A critical security vulnerability has been disclosed in the Apache Roller open-source, Java-based blogging server software that could allow malicious actors to retain unauthorized access even after a password change.
The flaw, assigned the CVE identifier CVE-2025-24859, carries a CVSS score of 10.0, indicating maximum severity. It affects all versions of Roller up to and including 6.1.4.
“A session management vulnerability exists in Apache Roller before version 6.1.5 where active user sessions are not properly invalidated after password changes,” the project maintainers said in an advisory.
“When a user’s password is changed, either by the user themselves or by an administrator, existing sessions remain active and usable.”

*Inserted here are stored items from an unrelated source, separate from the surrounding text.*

Lemma reset_stream_is_never_used_again_witness :
  exists σ : rsys nat,
    rexec write_fails_then_reconnects (new_remote (Ctx None) good_host [Some ErrIO]) = Some σ
    /\ r_trace σ = [EGzipNew 0; ESwap [1]; EWriteMsg (Some 0) [1] (Some ErrIO);
                    EReset (Some 0); EGzipReset 1]
    /\ effect_stream (EGzipReset (Event := nat) 1) <> Some 0.
Proof.
  eexists.
  lazymatch goal with
  | |- ?E = Some ?s /\ _ =>
      assert (E = Some s) as Hex by (vm_compute; reflexivity);
      split; [exact Hex|]; split; [reflexivity|];
      apply (reset_stream_is_never_used_again (Ctx None) good_host [Some ErrIO]
               write_fails_then_reconnects s Hex
               [EGzipNew 0; ESwap [1]; EWriteMsg (Some 0) [1] (Some ErrIO); EReset (Some 0)]
               (EGzipReset 1) [] 0 eq_refl)
  end.
  do 3 apply list_elem_of_further. apply list_elem_of_here.
Defined.

Lemma remote_sink_sends_everything_on_close_witness :
  exists (σ : rsys nat) n,
    openStream (Ctx None) good_host = (Ok 0, n)
    /\ rexec remote_trace_then_close (new_remote (Ctx None) good_host [None; None]) = Some σ
    /\ length remote_trace_then_close <= 10 * 1 + 10
    /\ r_pc σ = RDone
    /\ concat (delivered (r_trace σ)) = [1]
    /\ r_log σ = []
    /\ resets (r_trace σ) = []
    /\ Forall (clean 0) (r_trace σ)
    /\ exists pre, r_trace σ = pre ++ [EGzipClose (Some 0); EFullClose (Some 0)].
Proof.
  eexists. eexists.
  lazymatch goal with
  | |- ?O = (Ok 0, ?n) /\ ?E = Some ?s /\ _ =>
      assert (O = (Ok 0, n)) as Hos by (vm_compute; reflexivity);
      assert (E = Some s) as Hex by (vm_compute; reflexivity);
      split; [exact Hos|]; split; [exact Hex|];
      destruct (remote_sink_sends_everything_on_close (Ctx None) good_host [None; None] 0 _
                  [1] remote_trace_then_close s Hos) as [Hlen Hdone]
  end.
  - by repeat constructor.
  - exact Hex.
  - reflexivity.
  - split; [exact Hlen|]. exact (Hdone eq_refl).
Defined.

Lemma errors_only_when_cancelled_witness :
  exists n,
    openStream (Ctx (Some 0%Z)) dead_host = (Err ErrHost, n)
    /\ cancelled (Ctx (Some 0%Z)) (now n) = true.
Proof.
  eexists.
  lazymatch goal with
  | |- ?O = (Err ErrHost, ?n) /\ _ =>
      assert (O = (Err ErrHost, n)) as Hos by (vm_compute; reflexivity);
      split; [exact Hos|];
      exact (proj2 (errors_only_when_cancelled (Ctx (Some 0%Z)) dead_host ErrHost _) Hos)
  end.
Defined.

Lemma nothing_returns_after_Close_witness :
  exists (σ0 σ : fsys nat),
    exec (json_Encode digit_marshal) [AClose] (open_sink (truncated_file [])) = Some σ0
    /\ exec (json_Encode digit_marshal) [ATraceAppend 1; AWrite; AWrite] σ0 = Some σ
    /\ Chan.closed (chan_of σ) = true
    /\ Close (fmem σ) = Panicked (fmem σ)
    /\ Trace 2 (fmem σ) = Panicked (Trace_append 2 (fmem σ))
    /\ exec (json_Encode digit_marshal) [ATraceAppend 1; ATraceSignal] σ0 = None.
Proof.
  eexists. eexists. split; [vm_compute; reflexivity|].
  lazymatch goal with
  | |- exec ?enc ?l ?s0 = Some ?s /\ _ =>
      assert (exec enc l s0 = Some s) as Hex by (vm_compute; reflexivity);
      split; [exact Hex|];
      destruct (proj1 (nothing_returns_after_Close enc l s0 s
                         (new_remote (Ctx None) good_host [])
                         (new_remote (Ctx None) good_host []))
                  eq_refl Hex) as (Hc & _ & Hclose & Htrace)
  end.
  split; [exact Hc|]. split; [exact Hclose|]. split; [exact (Htrace 2)|]. reflexivity.
Defined.

Lemma loop_calls_the_encoder_for_every_event_witness :
  exists σ σ' : fsys nat,
    exec (json_Encode digit_marshal) bad_event_in_batch (open_sink (truncated_file [])) = Some σ
    /\ exec (json_Encode digit_marshal) (replicate 3 AWrite) σ = Some σ'
    /\ (encoded σ').*1 = [1; 7; 3]
    /\ errlog σ' = [ErrMarshal]
    /\ f_data (w σ') = [x31; x0a; x33; x0a]
    /\ JSONTracer_doWrite digit_marshal σ' =
       Some (FSys (fmem σ') FRecv (w σ') (errlog σ') (batches σ') (encoded σ') (kept σ')).
Proof.
  eexists.
  lazymatch goal with
  | |- exists σ', ?E = Some ?s /\ _ =>
      assert (E = Some s) as Hex by (vm_compute; reflexivity);
      destruct (loop_calls_the_encoder_for_every_event
                  (json_Encode digit_marshal) (truncated_file []) bad_event_in_batch
                  s true 3 Hex eq_refl)
        as (σ' & results & Hrun & _ & _ & _ & _ & Hleave)
  end.
  exists σ'. split; [exact Hex|]. split; [exact Hrun|].
  assert (Hrun' := Hrun). vm_compute in Hrun'. injection Hrun' as <-.
  split; [vm_compute; reflexivity|]. split; [vm_compute; reflexivity|].
  split; [vm_compute; reflexivity|]. exact Hleave.
Defined.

Successful exploitation of the flaw could enable an attacker to maintain continued access to the application through old sessions even after password changes. It could also enable unfettered access if credentials were compromised.
The shortcoming has been addressed in version 6.1.5 by implementing centralized session management such that all active sessions are invalidated when passwords are changed or users are disabled.
Security researcher Haining Meng has been credited with discovering and reporting the vulnerability.
The disclosure comes weeks after another critical vulnerability was disclosed in Apache Parquet’s Java Library (CVE-2025-30065, CVSS score: 10.0) that, if successfully exploited, could allow a remote attacker to execute arbitrary code on susceptible instances.
Last month, a critical security flaw impacting Apache Tomcat (CVE-2025-24813, CVSS score: 9.8) came under active exploitation shortly after details of the bug became public knowledge.